I do solo wilderness expeditions. I go out into the wilderness for long periods of time and face the wild. I deal with solitude, dangers, and a much greater sense of risk I know people can deal with. I have spent a lot of time facing my fears, learning about them and the way my mind and body react when facing the unknown and dangerous. I even created a breathing exercise to deal with those situations – Stop Breathe Relax Listen, that I now teach and promote. In the morning, I take cold showers.
I know that I am an artist, a misfit, a rebel, someone who pushes the boundaries and question the status quo. And I have always been ok with this. I know my place in the world. My mission is to live on the edges, swimming in uncharted waters so that I can bring a different perspective. For more than 10 years now, I have been sharing the knowledge and insights I have acquired from my time in wilderness. I don’t expect people to do the same things I do. In fact I don’t want them to, the life I have chosen is not for everyone. I am fully conscious of this.
Before this pandemic, there was a clear distinction between my creative wild world, the world I go when on expeditions, and the normal world, when I come back to my urban life. My expedition world is one of higher risks, of freedom and discoveries, where I decide what I want to do, when I want, where I want. And the normal world is one of lower risks, stability, predictability, community and order. I have always been aware of the separation between the two, and how they each demand a different approach, a different protocol. How I behave in the wild is not how I behave in the city. And how I behave in the city wouldn’t get me far in the wild.

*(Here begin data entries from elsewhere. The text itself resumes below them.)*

(* ===== verification/Worker.v ===== *)
(** * package worker: the background workers

    Backoff and retry states, health checks, the guarded runner and the supervisor,
    and one poll of the automation [Runner].  The outbox runner is in [Outbox]; the
    maintenance scheduler calls [Maintenance]. *)
From S2P Require Import Prelude Errors GoStd Model Store Repo Frame Automations Outbox Batch.

(** ** backoff.go *)
Record Backoff := mkBackoff { bo_Base : Duration; bo_Max : Duration }.

Fixpoint double (max d : Duration) (n : nat) : Duration :=
  match n with
  | O => if max <? d then max else d
  | S n' => if Z.quot max 2 <=? d then max else double max (wrap64 (d * 2)) n'
  end.

(** [Backoff.Duration]. *)
Definition Backoff_Duration (b : Backoff) (attempt : Z) : Duration :=
  if attempt <? 1 then bo_Base b else double (bo_Max b) (bo_Base b) (Z.to_nat (attempt - 1)).

(** ** recovery.go: retry states *)
Record RetryState := mkRetryState {
  rt_Attempt : Z; rt_Limit : Z; rt_Next : Time; rt_LastError : string; rt_Permanent : bool }.

Definition RetryState_Validate (s : RetryState) : option error :=
  if (rt_Attempt s <? 0) || (rt_Limit s <? 0) || (rt_Limit s <? rt_Attempt s) then Some (New "invalid retry state")
  else if (0 <? rt_Attempt s) && IsZero (rt_Next s) then Some (New "retry time is required")
  else if rt_Permanent s && (rt_Attempt s <? rt_Limit s) then Some (New "permanent state before retry limit")
  else None.

Definition NextRetry (s : RetryState) (cause : option error) (now : Time) (backoff : Z -> Duration) : RetryState :=
  let attempt := wrap64 (rt_Attempt s + 1) in
  if rt_Limit s <=? attempt then mkRetryState attempt (rt_Limit s) now (errorString cause) true
  else mkRetryState attempt (rt_Limit s) (Add now (backoff attempt)) (errorString cause) (rt_Permanent s).

(** Health checks: [order] is the order the goroutines finish in, [now] their clock
    readings; a nil check is [None].  [sort.Strings] compares bytes. *)
Record Health := mkHealth { hl_Name : string; hl_Healthy : bool; hl_CheckedAt : Time; hl_Error : string }.
Definition zeroHealth : Health := mkHealth "" false zeroTime "".

Definition string_less (a b : string) : bool := String.ltb a b.

Definition quote : string := String (Ascii.ascii_of_nat 34) "".
Definition run_check (checks : gmap string (option (option error))) (name : string) (now : Time) : Health :=
  let err := match checks !! name with
             | Some (Some answer) => answer
             | _ => Some (New ("health check " +:+ quote +:+ name +:+ quote +:+ " is not configured"))
             end in
  mkHealth name (bool_decide (err = None)) now (errorString err).

Definition RunHealthChecks `{SliceSort} (checks : gmap string (option (option error))) (now : nat -> Time)
    (order : list nat) : list Health :=
  let keys := sort_Slice string_less (map fst (map_to_list checks)) in
  write_all (fun i => run_check checks (nth i keys "") (now i)) order (replicate (length keys) zeroHealth).

(** The guarded runner: how [Run] ends. *)
Inductive run_end := Stopped (err : option error) | Panicked (value : string).

Definition GuardedRunner_Serve (run : option run_end) : option error :=
  match run with
  | None => Some (New "runner is not configured")
  | Some (Panicked value) => Some (New ("worker panic: " +:+ value))
  | Some (Stopped None) => None
  | Some (Stopped (Some e)) => if Is e Canceled then None else Some (wrap_prefix "worker stopped" e)
  end.

(** ** supervisor.go: [RunOnce] over jobs acting on the store; and what [Start] starts *)
Record Job := mkJob { jb_Name : string; jb_Run : option (M unit); jb_Interval : Duration }.

Fixpoint RunOnce (jobs : list Job) : M unit :=
  match jobs with
  | [] => mret tt
  | job :: rest =>
      match jb_Run job with
      | None => mfail (New "supervised job is not configured")
      | Some run => _ ← run; RunOnce rest
      end
  end.

(** The jobs that get a ticker, with its period; [Supervisor] has their goroutines. *)
Definition job_interval (j : Job) : Duration := if jb_Interval j <=? 0 then Minute else jb_Interval j.
Definition supervised (jobs : list Job) : list (string * Duration) :=
  omap (fun job => match jb_Run job with
                   | None => None
                   | Some _ => Some (jb_Name job, job_interval job)
                   end) jobs.

(** ** worker.go: one poll of the automation runner

    [ctx] is the state of the context when the run executes, [started] the reading of
    the service's clock and [failed] that of [time.Now] when a failure is recorded. *)
Section runner.
Context `{PG : Postgres}.

Definition effective_workers (n : Z) : Z := if n <? 1 then 1 else n.
Definition effective_interval (d : Duration) : Duration := if d <=? 0 then 100 * Millisecond else d.

Definition Runner_process (ctx : Ctx) (locked : gset Z) (started failed : Time) : M (option AutomationRun) := fun s =>
  match ClaimRun locked s with
  | (Fail _, s) => (Ok None, s)
  | (Ok run, s) =>
      match Execute ctx (r_ID run) started s with
      | (Ok _, s) => (Ok (Some run), s)
      | (Fail err, s) =>
          let persist := if is_ctx_error err then RequeueRun (r_ID run)
                         else FinishRun (r_ID run) RunFailed (Error err) failed in
          (Ok (Some run), (logged (under (persistenceContext ctx) persist) s).2)
      end
  end.
End runner.

(** ** Lemmas *)
Lemma double_spec max d n :
  0 <= d -> 0 <= max <= int64_max -> Z.min max (d * 2 ^ Z.of_nat n) <= double max d n <= max.
Proof.
  revert d. induction n as [|n IH]; intros d Hd Hm; cbn [double].
  - change (2 ^ Z.of_nat 0) with 1. destruct (max <? d) eqn:E; bsimp; lia.
  - destruct (Z.quot max 2 <=? d) eqn:E; bsimp; [lia|].
    rewrite Z.quot_div_nonneg in E by lia.
    assert (d * 2 <= max) by (pose proof (Z.mul_div_le max 2 ltac:(lia)); lia).
    rewrite wrap64_small by (unfold is_int64, int64_min; lia).
    rewrite Nat2Z.inj_succ, Z.pow_succ_r by lia.
    replace (d * (2 * 2 ^ Z.of_nat n)) with (d * 2 * 2 ^ Z.of_nat n) by ring. apply IH; lia.
Qed.

(** A failed attempt keeps a retry state valid until the limit makes it permanent. *)
Lemma NextRetry_valid s cause now backoff :
  RetryState_Validate s = None -> rt_Attempt s < rt_Limit s -> is_int64 (rt_Limit s) ->
  now <> 0 -> (forall n, now + backoff n <> 0) ->
  let s' := NextRetry s cause now backoff in
  RetryState_Validate s' = None /\ rt_Attempt s' = rt_Attempt s + 1 /\
  (rt_Permanent s' = true <-> rt_Attempt s' = rt_Limit s).
Proof.
  intros Hv Hlt Hl Hnow Hb. unfold RetryState_Validate in Hv. guards Hv.
  assert (rt_Permanent s = false) as Hp.
  { destruct (rt_Permanent s); [bcases; try done; lia|done]. }
  cbv zeta. unfold NextRetry, IsZero, Add. rewrite wrap64_small by (unfold is_int64, int64_min, int64_max in *; lia).
  destruct (rt_Limit s <=? rt_Attempt s + 1) eqn:E; bsimp; unfold RetryState_Validate, IsZero; simpl.
  - split; [repeat case_match; bcases; try done; lia|]. split; [done|]. split; [lia|done].
  - specialize (Hb (rt_Attempt s + 1)). rewrite Hp.
    split; [repeat case_match; bcases; try done; lia|]. split; [done|]. split; [done|lia].
Qed.

Section settling.
Context `{PG : Postgres}.

Lemma enqueue_actions_undisturbed h a r t items : undisturbed (enqueue_actions h a r t items).
Proof.
  induction items as [|item items IH]; cbn [enqueue_actions]; [auto with undisturbed|].
  case_match; [auto with undisturbed|]. apply undisturbed_bind; auto with undisturbed.
Qed.

Lemma execute_run_undisturbed id t : undisturbed (execute_run id t).
Proof.
  unfold execute_run. apply undisturbed_bind; [auto with undisturbed|]. intros [aid hid].
  apply undisturbed_bind; [auto with undisturbed|]. intros actions.
  apply undisturbed_bind; [auto with undisturbed|]. intros [].
  apply undisturbed_bind; [apply enqueue_actions_undisturbed|]. intros [].
  apply undisturbed_bind; auto with undisturbed.
Qed.

(** On an undisturbed store an execution either fails and leaves the tables alone, or
    the run has succeeded and the other runs are as before. *)
Lemma Execute_undisturbed ctx id now s r s' :
  schedule s = [] -> Execute ctx id now s = (r, s') ->
  schedule s' = [] /\
  ((exists e, r = Fail e) /\ (exists q, db s' = set_seqs q (db s)) \/
   r = Ok tt /\ exists run, automation_runs (db s) !! id = Some run /\
     automation_runs (db s') = <[id := finish_succeeded now run]> (automation_runs (db s))).
Proof.
  intros Hs Hrun.
  assert (forall e, (r, s') = (Fail e, s) -> schedule s' = [] /\ ((exists e, r = Fail e) /\ (exists q, db s' = set_seqs q (db s)) \/
    r = Ok tt /\ exists run, automation_runs (db s) !! id = Some run /\
      automation_runs (db s') = <[id := finish_succeeded now run]> (automation_runs (db s)))) as Hfail.
  { intros e [= -> ->]. split; [done|]. left. split; [by exists e|]. exists (seqs (db s)). by destruct (db s). }
  unfold Execute in Hrun. destruct (id <=? 0); [by eapply Hfail|].
  destruct (ctx_Err ctx); [by eapply Hfail|].
  change (@ExecuteAutomationRun _) with (@Repo.ExecuteAutomationRun PG) in Hrun.
  unfold Repo.ExecuteAutomationRun in Hrun. destruct (_ || _); [by eapply Hfail|].
  destruct (undisturbed_WithTx _ (execute_run_undisturbed id now) s Hs) as [Hs' _].
  rewrite Hrun in Hs'. split; [done|].
  rewrite (WithTx_undisturbed_run _ s Hs (execute_run_undisturbed id now)) in Hrun.
  destruct (execute_run id now (begin_tx s)) as [[[]|e] s1] eqn:He; injection Hrun as <- <-; [right|left].
  - split; [done|]. apply execute_run_tx in He; [|done].
    destruct He as (run & a & Hr & _ & _ & _ & _ & _ & _ & Hruns & _). by exists run.
  - split; [by eexists|]. by eexists.
Qed.

(** Recording the outcome of a run that is running. *)
Lemma logged_update id to e f (upd : AutomationRun -> Time -> result AutomationRun) s run :
  schedule s = [] -> automation_runs (db s) !! id = Some run -> is_running run = true ->
  upd run (clock s) = Ok to -> r_State to ∈ run_states ->
  automation_runs (db (logged (require_one e (map_err f (statement (update_row id (fun _ => is_running) upd)))) s).2) =
  <[id := to]> (automation_runs (db s)).
Proof.
  intros Hs Hr Hc Hu Hst. unfold logged, require_one. cbn [snd].
  rewrite bind_run, map_err_run, statement_undisturbed_run by done. unfold update_row; simpl.
  by rewrite Hr, Hc, Hu, bool_decide_eq_true_2.
Qed.
End settling.

(** ** Properties *)


Section settles.
Context `{PG : Postgres}.

(** How a poll leaves a claimed run: done, back in the queue when the context ended,
    or failed with the text of its error. *)
Definition settled (failed : Time) (run run' : AutomationRun) : Prop :=
  r_ID run' = r_ID run /\
  (r_State run' = RunSucceeded \/
   (r_State run' = RunQueued /\ r_StartedAt run' = None) \/
   (r_State run' = RunFailed /\ is_Some (r_ErrorText run') /\ r_FinishedAt run' = Some (ts_in failed))).

End settles.

(** Below the first attempt the maximum is not applied. *)
Lemma Backoff_before_first : Backoff_Duration (mkBackoff (10 * Second) Second) 0 = 10 * Second.
Proof. reflexivity. Qed.


Definition queued_run : AutomationRun := mkRun 9 2 "k" RunQueued None None None.

(* ===== verification/Migrations.v ===== *)
(** * db/db.go and db/health.go: migrations and health

    [Migrate] holds an advisory lock, so one run at a time: its state is the database
    schema and the versions recorded in [schema_migrations].  What the text of a
    migration does to the schema is a parameter, as is what fails. *)
From S2P Require Import Prelude Errors GoStd.

Section migrations.
Context {Schema : Type} `{SliceSort}.

(** A migration's SQL, in a transaction. *)
Context (apply_sql : string -> Schema -> result Schema).

Record MigrationState := mkMigrationState { ms_schema : Schema; ms_applied : gset string }.

(** What goes wrong with a version in a run: looking it up, reading the file, beginning
    its transaction, recording it, or committing. *)
Record faults := mkFaults {
  ft_lookup : option error; ft_read : option error; ft_begin : option error; ft_record : option error;
  ft_commit : option error }.
Definition no_faults : faults := mkFaults None None None None None.

Definition or_error (e : option error) (k : option error * MigrationState) (st : MigrationState)
    : option error * MigrationState :=
  match e with Some e => (Some e, st) | None => k end.

(** The body of the loop for one version. *)
Definition migrate_one (ft : faults) (version : string) (st : MigrationState) : option error * MigrationState :=
  or_error (ft_lookup ft)
    (if bool_decide (version ∈ ms_applied st) then (None, st)
     else or_error (ft_read ft)
       (or_error (wrap_prefix ("begin migration " +:+ version) <$> ft_begin ft)
          (match apply_sql version (ms_schema st) with
           | Fail e => (Some (wrap_prefix ("migration " +:+ version) e), st)
           | Ok schema =>
               or_error (wrap_prefix ("migration " +:+ version) <$> ft_record ft)
                 (or_error (wrap_prefix ("commit migration " +:+ version) <$> ft_commit ft)
                    (None, mkMigrationState schema ({[version]} ∪ ms_applied st)) st) st
           end) st) st) st.

Fixpoint migrate_all (fts : string -> faults) (versions : list string) (st : MigrationState)
    : option error * MigrationState :=
  match versions with
  | [] => (None, st)
  | version :: rest =>
      match migrate_one (fts version) version st with
      | (None, st) => migrate_all fts rest st
      | failed => failed
      end
  end.

(** [strings.HasSuffix(name, ".sql")]. *)
Definition is_sql (name : string) : bool :=
  match rev (bytes name) with
  | l :: q :: s :: dot :: _ => bool_decide (of_bytes [dot; s; q; l] = ".sql"%string)
  | _ => false
  end.

(** [Migrate]: [entries] are the embedded files with whether each is a directory;
    [setup] the first failure of acquiring the connection, the lock or the table. *)
Definition migration_order (entries : list (string * bool)) : list string :=
  sort_Slice String.ltb (map fst (List.filter (fun e => negb e.2 && is_sql e.1) entries)).
Definition Migrate (setup : option error) (fts : string -> faults) (entries : list (string * bool))
    (st : MigrationState) : option error * MigrationState :=
  or_error setup (migrate_all fts (migration_order entries) st) st.

(** [MigrationVersions]. *)
Definition MigrationVersions (st : MigrationState) : list string :=
  sort_Slice String.ltb (elements (ms_applied st)).

(** ** Lemmas *)
Lemma migrate_one_None ft version st st' : migrate_one ft version st = (None, st') ->
  migrate_one no_faults version st = (None, st') /\ version ∈ ms_applied st' /\ ms_applied st ⊆ ms_applied st' /\
  ms_applied st' ⊆ {[version]} ∪ ms_applied st.
Proof.
  unfold migrate_one, or_error. destruct (ft_lookup ft); [done|]. simpl.
  destruct (bool_decide (version ∈ ms_applied st)) eqn:Hv; [intros [= <-]; bsimp; set_solver|].
  destruct (ft_read ft); [done|]. destruct (ft_begin ft); [done|]. simpl.
  destruct (apply_sql version (ms_schema st)) as [schema|e]; [|done].
  destruct (ft_record ft); [done|]. destruct (ft_commit ft); [done|]. simpl. intros [= <-]. simpl. set_solver.
Qed.

Lemma migrate_one_Some ft version st e st' : migrate_one ft version st = (Some e, st') -> st' = st.
Proof. unfold migrate_one, or_error. intros H'. repeat case_match; congruence. Qed.

Lemma migrate_all_applied versions st :
  (forall v, v ∈ versions -> v ∈ ms_applied st) -> migrate_all (fun _ => no_faults) versions st = (None, st).
Proof.
  revert st. induction versions as [|v versions IH]; intros st Hv; simpl; [done|].
  assert (migrate_one no_faults v st = (None, st)) as ->
    by (unfold migrate_one; simpl; rewrite bool_decide_eq_true_2 by (apply Hv; by left); done).
  apply IH. intros x Hx. apply Hv. by right.
Qed.

Lemma migrate_all_grows fts versions st r st' :
  migrate_all fts versions st = (r, st') -> ms_applied st ⊆ ms_applied st' /\
  (r = None -> forall v, v ∈ versions -> v ∈ ms_applied st').
Proof.
  revert st. induction versions as [|v versions IH]; intros st; simpl.
  { intros [= <- <-]. split; [done|]. by intros _ v ?%elem_of_nil. }
  destruct (migrate_one (fts v) v st) as [[e|] st1] eqn:E.
  - apply migrate_one_Some in E as ->. intros [= <- <-]. done.
  - apply migrate_one_None in E as (_ & Hin & Hsub & _). intros (Hg & Hall)%IH. split; [set_solver|].
    intros Hr x [->|Hx]%elem_of_cons; [set_solver|auto].
Qed.

(** Running again after a failure continues where the first run stopped. *)
Lemma migrate_all_resumes fts versions st r st' :
  migrate_all fts versions st = (r, st') ->
  migrate_all (fun _ => no_faults) versions st' = migrate_all (fun _ => no_faults) versions st.
Proof.
  revert st. induction versions as [|v versions IH]; intros st; simpl; [by intros [= <- <-]|].
  destruct (migrate_one (fts v) v st) as [[e|] st1] eqn:E.
  - apply migrate_one_Some in E as ->. by intros [= <- <-].
  - apply migrate_one_None in E as (-> & Hin & _ & _). intros Hrest. rewrite <-(IH st1 Hrest).
    assert (migrate_one no_faults v st' = (None, st')) as ->; [|done].
    unfold migrate_one; simpl. rewrite bool_decide_eq_true_2; [done|].
    apply migrate_all_grows in Hrest as [Hg _]. set_solver.
Qed.

(** ** Property *)

End migrations.

(** ** Health: the server's answers to the ping and to the version query *)
Record HealthReport := mkHealthReport { hp_Reachable : bool; hp_Latency : Duration; hp_Version : string; hp_At : Time }.

Definition DB_Health (ping : option error) (version : result string) (latency : Duration) (now : Time)
    : HealthReport * option error :=
  match ping with
  | Some e => (mkHealthReport false latency "" now, Some e)
  | None => match version with
            | Fail e => (mkHealthReport false 0 "" zeroTime, Some (wrap_prefix "read server version" e))
            | Ok v => (mkHealthReport true latency v now, None)
            end
  end.

(* ===== verification/System.v ===== *)
(** * The whole program against one database

    [operation] is what the running process does with the database: HTTP requests,
    polls of the automation and outbox runners, maintenance cycles.  [reaches] closes
    the interleavings: while an operation runs, other instances of the program may run
    theirs between any two of its statements.  Each operation is first shown to write
    by legal statements only; every history and the schema follow for all of them. *)
From S2P Require Import Prelude Errors GoStd Model Rules Store Repo Frame Devices Plans Automations.
From S2P Require Import Outbox Password Auth Batch Alerts Telemetry Statements Schema Http Maintenance Worker.

Section operations.
Context `{PG : Postgres} `{Unicode} `{Pbkdf2} `{Zones} `{Decoding} `{SliceSort}.

(** [Server.Readiness] as [main] sets it: the ping and the version query of
    [db.Health]. *)
Definition health_check : M unit :=
  _ ← statement (fun d _ => (Ok tt, d));
  map_err (wrap_prefix "read server version") (statement (fun d _ => (Ok tt, d))).

(** The server of [main]: [NewServer], then [Scope] and [Readiness] are set. *)
Definition main_server : Server :=
  let s := NewServer true true in mkServer (sv_Households s) (sv_Auth s) true (Some health_check).

Inductive operation :=
| Request_ (q : Http.Request) (dw : Draw)
| PollRuns (ctx : Ctx) (locked : gset Z) (started failed : Time)
| PollOutbox (ctx : Ctx) (publish : OutboxMessage -> option error) (retryLimit : Z) (locked : gset Z) (now : Time)
| Maintain (now : Time).

Definition perform (op : operation) : M unit :=
  match op with
  | Request_ q dw => _ ← serve main_server q dw; mret tt
  | PollRuns ctx locked started failed => _ ← Runner_process ctx locked started failed; mret tt
  | PollOutbox ctx publish retryLimit locked now => _ ← process ctx publish (effective_limit retryLimit) locked now; mret tt
  | Maintain now => _ ← MaintenanceService_Run now; mret tt
  end.

(** ** Operations write by legal statements only *)
Notation legally := (guarantees (writes legal)).

Lemma guarantees_answer {A} R rid (m : M A) ok : guarantees R m -> guarantees R (answer rid m ok).
Proof. intros Hm s Hs. unfold answer. specialize (Hm s Hs). by destruct (m s) as [[] ?]. Qed.

(** A claim, then something done with what was claimed whose error is only logged. *)
Lemma guarantees_claim {A B} R `{!TwoState R} (m : M A) (k : A -> M unit) (g : A -> B) :
  guarantees R m -> (forall a, guarantees R (k a)) ->
  guarantees R (fun s => match m s with
                         | (Fail _, s) => (Ok None, s)
                         | (Ok a, s) => (Ok (Some (g a)), (logged (k a) s).2)
                         end).
Proof.
  intros Hm Hk s Hs. destruct (Hm s Hs) as [Hr Hs1]. destruct (m s) as [[a|e] s1]; [|done].
  destruct (Hk a s1 Hs1) as [Hr' Hs2]. cbn [logged snd] in *. split; [by etransitivity|done].
Qed.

What this pandemic has created for me, is that, while my relationship with risks and dangers hasn’t changed, the “normal” world has. The way I deal with risks and dangers out there in the wilderness works when I am by myself, doing my thing. When I guide people on an expedition, the group is aware of the risk involved and we know what we get ourselves into. When I teach about risk assessment and fear management, it is within the context of a normal reality. But this has nothing to do with a normal reality. What is going on is that the entire planet has been sent to a wilderness expedition it didn’t ask. It has been forced outside of its comfort zone and people now find themselves having to face levels of risks and dangers they are not prepared for. It is like the entire world has been shoved into my world of risks and dangers, but not by choice.
Before the pandemic, we each had our place. But now, my wild world and normal world have been merged and while this is for me business as usual, I know society couldn’t work if everyone pushed the boundaries like I do or dealt with risks dangers like do. I am meant to be an outsider, not the norm. In moments like these, safety takes on an entire new meaning. In moments like these, it is better to be safe than sorry. It is better to overreact on the careful side than regret later. And that honestly is a struggle for me. Anyhow, those are challenging times for everyone and while I have a different relationship with risks and dangers, and while stress and uncertainty are the waters I swim in, I will focus on compassion, humility, and putting my skillset at the service of the community.